▸ WORK INSTRUCTIONS
State how many lines in the entries below hold the string "callers", and give nothing besides that number.
BEGIN MATERIAL TO PROCESS
(** Without I/O failure [appendToDailyExcel] writes the fresh one-row
    sheet under the name of the date, whatever the directory holds. *)
Lemma appendToDailyExcel_writes record date iso files :
  appendToDailyExcel record date iso true files =
    Some (todayFilename date, <[todayFilename date := [freshSheet record iso]]> files).
Proof. reflexivity. Qed.

Lemma appendToDailyExcel_write_fails record date iso files :
  appendToDailyExcel record date iso false files = None.
Proof. reflexivity. Qed.

(** C4 (code bug): a record verified one minute after issuance is eleven
    minutes old at time 660001; [verify_otp] then treats it as expired,
    but [submit_loan], which never reads the clock, accepts the
    submission at any later time. *)
Theorem submit_accepts_record_past_expiry :
  checked !! mobile1 = Some (markVerified record1) ∧
  verify_otp mobile1 "123456" 660001 checked = (VerifyExpired, delete mobile1 checked) ∧
  ∀ today iso files,
    fst (fst (submit_loan body1 today iso true false checked files))
    = SubmitOk (todayFilename today) true.
Proof.
  split; [reflexivity |]. split; [reflexivity |].
  intros today iso files. reflexivity.
Qed.

(** C5 (amended): for a request whose [mobile] field is a string,
    [submit_loan] passes the OTP check exactly when a record exists and
    is verified; the record is removed when it was verified and the
    ledger append succeeded; an unverified record, and a verified record
    whose append failed, stay in the store. *)
Theorem consume_deletes_after_successful_append
    body mobile today iso writeOk emailThrew otpStore files :
  get body "mobile" = Some (VStr mobile) →
  let wasVerified :=
    match otpStore !! mobile with Some d => verified d | None => false end in
  let '(resp, otpStore', files') :=
    submit_loan body today iso writeOk emailThrew otpStore files in
  (resp = SubmitNotVerified ↔ wasVerified = false) ∧
  (wasVerified = true → writeOk = true →
     resp = SubmitOk (todayFilename today) (negb emailThrew) ∧
     otpStore' = delete mobile otpStore) ∧
  (wasVerified = true → writeOk = false →
     resp = SubmitError ∧ otpStore' = otpStore ∧ files' = files) ∧
  (wasVerified = false → otpStore' = otpStore ∧ files' = files).
Proof.
  intros Hbody. unfold submit_loan, getByBody, deleteByBody. rewrite Hbody.
  destruct (otpStore !! mobile) as [d |]; simpl.
  - destruct (verified d); simpl.
    + destruct writeOk.
      * rewrite appendToDailyExcel_writes. repeat split; done.
      * rewrite appendToDailyExcel_write_fails. repeat split; done.
    + repeat split; done.
  - repeat split; done.
Qed.

Lemma consume_deletes_after_successful_append_witness :
  let wasVerified :=
    match checked !! mobile1 with Some d => verified d | None => false end in
  let '(resp, otpStore', files') := submit_loan body1 day1 "T" true false checked ∅ in
  (resp = SubmitNotVerified ↔ wasVerified = false) ∧
  (wasVerified = true → true = true →
     resp = SubmitOk (todayFilename day1) (negb false) ∧
     otpStore' = delete mobile1 checked) ∧
  (wasVerified = true → true = false →
     resp = SubmitError ∧ otpStore' = checked ∧ files' = ∅) ∧
  (wasVerified = false → otpStore' = checked ∧ files' = ∅).
Proof.
  apply (consume_deletes_after_successful_append
           body1 mobile1 day1 "T" true false checked ∅).
  reflexivity.
Defined.

(** C5, as stated, fails: a submission for an identifier whose record is
    not verified is refused and the record stays in the store; and a
    verified record stays when the ledger write fails. *)
Lemma consume_keeps_record :
  (let '(resp, otpStore', _) := submit_loan body1 day1 "T" true false issued ∅ in
   resp = SubmitNotVerified ∧ otpStore' !! mobile1 = Some record1) ∧
  (let '(resp, otpStore', _) := submit_loan body1 day1 "T" false false checked ∅ in
   resp = SubmitError ∧ otpStore' !! mobile1 = Some (markVerified record1)).
Proof. split; vm_compute; split; reflexivity. Qed.

End SubmissionClaims.

(** ** Notification dispatcher *)

Section GateFacts.

Variable limit : Z.
Hypothesis limit_pos : 1 <= limit.

Lemma gateInv_idle : gateInv limit idle.
Proof using limit_pos. split; simpl; [lia | done]. Qed.

Lemma acquireEmailSlot_inv me g :
  gateInv limit g → gateInv limit (fst (acquireEmailSlot limit me g)).
Proof using limit_pos.
  intros [Hb Hq]. unfold acquireEmailSlot.
  destruct (Z.ltb_spec (emailActive g) limit) as [Hlt | Hge]; split; simpl.
  - lia.
  - intros Hne. specialize (Hq Hne). lia.
  - lia.
  - intros _. lia.
Qed.

Lemma releaseEmailSlot_inv g : gateInv limit g → gateInv limit (fst (releaseEmailSlot g)).
Proof using limit_pos.
  intros [Hb Hq]. unfold releaseEmailSlot.
  destruct (emailQueue g) as [| next queue] eqn:E.
  - split; simpl; [lia | done].
  - assert (emailActive g = limit) by (apply Hq; done).
    split; simpl; [lia |]. intros _. lia.
Qed.

Lemma gateRun_inv calls g : gateInv limit g → gateInv limit (gateRun limit calls g).
Proof using limit_pos.
  revert g. induction calls as [| c calls IH]; intros g Hg; [done |].
  simpl. apply IH. destruct c; simpl.
  - by apply acquireEmailSlot_inv.
  - by apply releaseEmailSlot_inv.
Qed.

(** With a waiter and a held slot, a release resumes the head of the
    queue and leaves the counter as it is. *)
Lemma releaseEmailSlot_hands_over g next queue :
  1 <= emailActive g →
  emailQueue g = next :: queue →
  releaseEmailSlot g =
    ({| emailActive := emailActive g; emailQueue := queue |}, Some next).
Proof.
  intros Hpos E. unfold releaseEmailSlot. rewrite E.
  do 2 f_equal. lia.
Qed.

(** Waiters leave the queue in the order they entered it. *)
Lemma gate_fifo calls g :
  emailQueue g ++ queuedBy limit calls g
  = resumedBy limit calls g ++ emailQueue (gateRun limit calls g).
Proof.
  revert g. induction calls as [| c calls IH]; intros g; simpl.
  - by rewrite app_nil_r.
  - destruct c as [me |]; simpl.
    + rewrite <- IH. unfold acquireEmailSlot.
      destruct (emailActive g <? limit); simpl; [done |].
      by rewrite <- app_assoc.
    + rewrite <- app_assoc, <- IH. unfold releaseEmailSlot.
      destruct (emailQueue g) as [| next queue]; simpl; done.
Qed.

End GateFacts.

Section LimiterFacts.

Variable maximum : Z.

Lemma removeOne_length (me : nat) (l : list nat) :
  existsb (Nat.eqb me) l = true → S (length (removeOne me l)) = length l.
Proof.
  induction l as [| x l IH]; simpl; [discriminate |].
  rewrite (Nat.eqb_sym me x). destruct (Nat.eqb x me); simpl; [done |].
  intros H. by rewrite IH.
Qed.

Lemma limiterStep_inv (s s' : limiter) (ev : gateEvent) :
  limiterInv maximum s →
  limiterStep maximum s ev = Some s' →
  limiterInv maximum s'.
Proof.
  intros (Hcount & Hmax & Hfull & Hfifo). destruct ev as [me | me]; simpl.
  - unfold acquireEmailSlot.
    destruct (Z.ltb_spec (emailActive (slots s)) maximum) as [Hlt | Hge];
      intros [= <-]; unfold limiterInv; simpl.
    + rewrite length_app. simpl. split; [lia |]. split; [lia |]. split; [| done].
      intros Hq. specialize (Hfull Hq). lia.
    + split; [done |]. split; [done |]. split; [intros _; lia |].
      by rewrite Hfifo, app_assoc.
  - destruct (existsb (Nat.eqb me) (inFlight s)) eqn:Hin; [| discriminate].
    pose proof (removeOne_length me (inFlight s) Hin) as Hlen.
    unfold releaseEmailSlot. destruct (emailQueue (slots s)) as [| next queue] eqn:Eq;
      intros [= <-]; unfold limiterInv; simpl.
    + rewrite app_nil_r. split; [lia |]. split; [lia |]. split; [done |].
      by rewrite !app_nil_r in *.
    + rewrite length_app. simpl.
      assert (Z.of_nat (length (inFlight s)) = Z.max 0 maximum) as Hall by (by apply Hfull).
      split; [lia |]. split; [lia |]. split; [intros _; lia |].
      by rewrite Hfifo, <- app_assoc.
Qed.

Lemma limiterRun_inv (events : list gateEvent) :
  ∀ s s', limiterInv maximum s →
          limiterRun maximum events s = Some s' →
          limiterInv maximum s'.
Proof.
  induction events as [| ev events IH]; intros s s' Hinv; simpl.
  - by intros [= <-].
  - destruct (limiterStep maximum s ev) as [s1 |] eqn:E; [| discriminate].
    apply IH. by eapply limiterStep_inv.
Qed.

Lemma limiterInv_idle : limiterInv maximum limiterIdle.
Proof. unfold limiterInv. simpl. repeat split; try done. lia. Qed.

End LimiterFacts.

(** C7: from the idle limiter, for any configured maximum and after any
    sequence in which callers ask for a slot and callers that hold one
    release it, the callers in flight never outnumber the maximum (under
    a negative maximum there are none), and the counter is their number;
    whenever a caller waits, all slots are taken; the callers still
    waiting are those queued and not yet resumed, in the order they were
    queued; and when a caller in flight settles while callers wait, the
    head of the queue (the one waiting longest) takes its place at once,
    the others keeping their order. *)
Theorem gate_bounded_fifo (maximum : Z) (events : list gateEvent) (s : limiter) :
  limiterRun maximum events limiterIdle = Some s →
  Z.of_nat (length (inFlight s)) <= Z.max 0 maximum ∧
  emailActive (slots s) = Z.of_nat (length (inFlight s)) ∧
  (emailQueue (slots s) ≠ [] → Z.of_nat (length (inFlight s)) = Z.max 0 maximum) ∧
  waited s = resumed s ++ emailQueue (slots s) ∧
  (∀ me next queue,
     In me (inFlight s) →
     emailQueue (slots s) = next :: queue →
     ∃ s',
       limiterStep maximum s (Settles me) = Some s' ∧
       emailQueue (slots s') = queue ∧
       inFlight s' = removeOne me (inFlight s) ++ [next] ∧
       resumed s' = resumed s ++ [next] ∧
       Z.of_nat (length (inFlight s')) = Z.max 0 maximum).
Proof.
  intros Hrun.
  destruct (limiterRun_inv maximum events _ _ (limiterInv_idle maximum) Hrun)
    as (Hcount & Hmax & Hfull & Hfifo).
  split; [done |]. split; [done |]. split; [done |]. split; [done |].
  intros me next queue Hin Hq.
  assert (existsb (Nat.eqb me) (inFlight s) = true) as Hex.
  { apply existsb_exists. exists me. split; [done | apply Nat.eqb_refl]. }
  simpl. rewrite Hex. unfold releaseEmailSlot. rewrite Hq.
  eexists. split; [reflexivity |]. simpl. repeat split.
  rewrite length_app. simpl.
  pose proof (removeOne_length me (inFlight s) Hex).
  assert (Z.of_nat (length (inFlight s)) = Z.max 0 maximum) by (apply Hfull; by rewrite Hq).
  lia.
Qed.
END MATERIAL TO PROCESS
▸ COMPLETED EXERCISE
4